溺甘プレジデント~一途な社長の強引プロポーズ~
無事に取材が終わり、碧さんが社屋を去ったあとは異様に静かに感じる。
鳴り響く外線の音がやけに大きく聞こえるほど、彼女を見た社員はその余韻に浸っているようだ。
一方、私は。
さすがに社内で2カラットのダイヤモンドリングを突然着けはじめるわけにいかず、ありがたく頂戴してバッグにしまってある。
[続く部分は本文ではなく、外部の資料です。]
(** The other hypothesis of the amended C1: when two records share the
    identifier (two temporary records of the same millisecond), the rollback
    overwrites both with the first one. *)
Example update_rollback_shared_id :
  let s := CategoriaStore.set_categorias
             [Categoria.mk "temp_5" "a" "" 5 ""; Categoria.mk "temp_5" "b" "" 5 ""]
             CategoriaStore.initialState in
  let p := Categoria.mkPartial None None (Some "x") None None in
  CategoriaStore.categorias
    (fst (call (rejecting (new_Error "boom")) 6 7
            (CategoriaStore.update "temp_5" p) s))
  = [Categoria.mk "temp_5" "a" "" 5 ""; Categoria.mk "temp_5" "a" "" 5 ""].
Proof. reflexivity. Qed.

(** * Rollback of a delete *)

Lemma find_after_filter {T} (key : T → string) i (l : list T) :
  find (λ c, bool_decide (key c = i)) (filter (λ c, key c ≠ i) l) = None.
Proof.
  destruct (find _ _) as [r|] eqn:Hf; [|done].
  apply find_by_id_Some in Hf as [Hin Hk].
  apply list_elem_of_filter in Hin as [Hne _]. by destruct Hne.
Qed.

(** C2 on the code. A failed [deleteCategoria] and a failed [deleteGasto]
    leave the record removed and the count decremented: [deleteGasto] has no
    rollback in its error callback, and [deleteCategoria] looks for the
    record to restore (and reads the count) after its [tap] has removed it. *)
Theorem delete_failed_not_rolled_back :
  (∀ (lc : LocaleCompare) e t0 t1 id s,
     let s' := fst (call (rejecting e) t0 t1
                      (CategoriaStore.deleteCategoria id) s) in
     CategoriaStore.categorias s'
     = filter (λ c, Categoria.id c ≠ id) (CategoriaStore.categorias s)
     ∧ CategoriaStore.totalRecords s' = (CategoriaStore.totalRecords s - 1)%Z)
  ∧ (∀ e t0 t1 id s,
     let s' := fst (call (rejecting e) t0 t1 (GastosStore.deleteGasto id) s) in
     GastosStore.gastos s'
     = filter (λ g, Gasto.id g ≠ id) (GastosStore.gastos s)
     ∧ GastosStore.totalRecords s' = (GastosStore.totalRecords s - 1)%Z).
Proof.
  split.
  - intros lc e t0 t1 id s. unfold call, CategoriaStore.deleteCategoria. cbn.
    rewrite (find_after_filter Categoria.id). by cbn.
  - intros e t0 t1 id s. by cbn.
Qed.

(** The scenario of the specification: deleting "cat-1" with the Gateway
    refusing leaves an empty collection and a count of 0 instead of 1. *)
Example deleteCategoria_failed_example (lc : LocaleCompare) :
  let s := CategoriaStore.set_totalRecords 1
             (CategoriaStore.set_categorias [Categoria.mk "cat-1" "A" "" 0 ""]
                CategoriaStore.initialState) in
  let s' := fst (call (rejecting (mkJsError None None (Some "no")))
                   1 2 (CategoriaStore.deleteCategoria "cat-1") s) in
  CategoriaStore.categorias s' = [] ∧ CategoriaStore.totalRecords s' = 0%Z
  ∧ CategoriaStore.error s' = Some "no".
Proof. by vm_compute. Qed.

Example deleteGasto_failed_example :
  let g := Gasto.mk "g-1" "" "" "" "" "" "" "" "" "" "" "" "" 10 "" None "" in
  let s := GastosStore.set_totalRecords 1
             (GastosStore.set_gastos [g] GastosStore.initialState) in
  let s' := fst (call (rejecting (mkJsError None None (Some "no")))
                   1 2 (GastosStore.deleteGasto "g-1") s) in
  GastosStore.gastos s' = [] ∧ GastosStore.totalRecords s' = 0%Z.
Proof. by vm_compute. Qed.

(** The sibling [deleteCliente] captures before it removes, and does what
    C2 says: the record is back (the collection re-sorted by name) and the
    count is the one before the optimistic decrement. *)
Lemma deleteCliente_failed_restores (lc : LocaleCompare) e t0 t1 s r :
  NoDup (Cliente.id <$> ClienteStore.clientes s) →
  r ∈ ClienteStore.clientes s →
  let s' := fst (call (rejecting e) t0 t1
                   (ClienteStore.deleteCliente (Cliente.id r)) s) in
  ClienteStore.clientes s' ≡ₚ ClienteStore.clientes s
  ∧ ClienteStore.totalRecords s' = ClienteStore.totalRecords s.
Proof.
  intros Hnd Hin.
  pose proof (find_by_id_elem Cliente.id _ r Hnd Hin) as Hf.
  unfold call, ClienteStore.deleteCliente. cbn. rewrite Hf. cbn.
  split; [|done].
  unfold sort_by_nombre. rewrite merge_sort_Permutation.
  by apply (filter_out_Permutation Cliente.id).
Qed.

(** * Reconciliation of a create *)

Section Reconcile.
Context {T : Type} (key : T → string).
Variables (tempId X : string) (tmp real : T) (l : list T).
Hypothesis fresh : ∀ c, c ∈ l → key c ≠ tempId ∧ key c ≠ X.
Hypothesis distinct : X ≠ tempId.
Hypothesis key_tmp : key tmp = tempId.
Hypothesis key_real : key real = X.


Lemma replace_temp_head :
  (λ c, if decide (key c = tempId) then real else c) <$> (tmp :: l)
  = real :: l.
Proof.
  cbn. rewrite decide_True by done.
  change (list_fmap T T ?f l) with (f <$> l).
  rewrite replace_fresh; [done|]. intros c Hc. by apply fresh.
Qed.


End Reconcile.




(** The hypothesis on [X] of the amended C3: the confirmed record is not
    checked against the collection, so an identifier already present ends up
    twice. *)
Example create_existing_id :
  let s := CategoriaStore.set_categorias [Categoria.mk "8" "x" "" 0 ""]
             CategoriaStore.initialState in
  Categoria.id <$>
    CategoriaStore.categorias
      (fst (call (categoria_created "8") 5 9 (CategoriaStore.create "a") s))
  = ["8"; "8"].
Proof. reflexivity. Qed.

(** * Total count across a failed create *)

(** C4 on the code. [ClienteStore.create] and [CategoriaStore.create] do not
    touch [totalRecords] in their optimistic phase; the rollback of
    [ClienteStore.create] decrements it all the same, so a failed create
    leaves the count one below its value before the call. *)
Theorem create_failed_totalRecords :
  (∀ e t0 t1 nombre s,
     ClienteStore.totalRecords (fst (run t0 (ClienteStore.create nombre) s))
     = ClienteStore.totalRecords s
     ∧ ClienteStore.totalRecords
         (fst (call (rejecting e) t0 t1 (ClienteStore.create nombre) s))
       = (ClienteStore.totalRecords s - 1)%Z)
  ∧ (∀ e t0 t1 nombre s,
     CategoriaStore.totalRecords
       (fst (run t0 (CategoriaStore.create nombre) s))
     = CategoriaStore.totalRecords s
     ∧ CategoriaStore.totalRecords
         (fst (call (rejecting e) t0 t1 (CategoriaStore.create nombre) s))
       = CategoriaStore.totalRecords s).
Proof. by split; intros e t0 t1 nombre s; cbn. Qed.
さっき言われたことって、プロポーズなのかと考えてしまう。
重い理由はないって言ってたから違うと思うのに、未来の時間とかなんとか……。
「どうした?千夏」
「はい、なんでしょうか」
後ろの席に座っている先輩女子に顔を覗かれ、すかさず塩対応女子に戻る。
「隠してもムダだよ?何かいいことがあったね?」
「……ありません。碧さんがとても美しかったので惚れ惚れとしてしまいましたが」
「千夏、モデルに興味なかったくせに。まったく嘘が下手ね」
唇の形が不格好になってしまう。
嬉しくて、たまらないから。
こんな幸せなことが待ち受けているなら、4年前の失恋も無駄じゃなかったってことだ。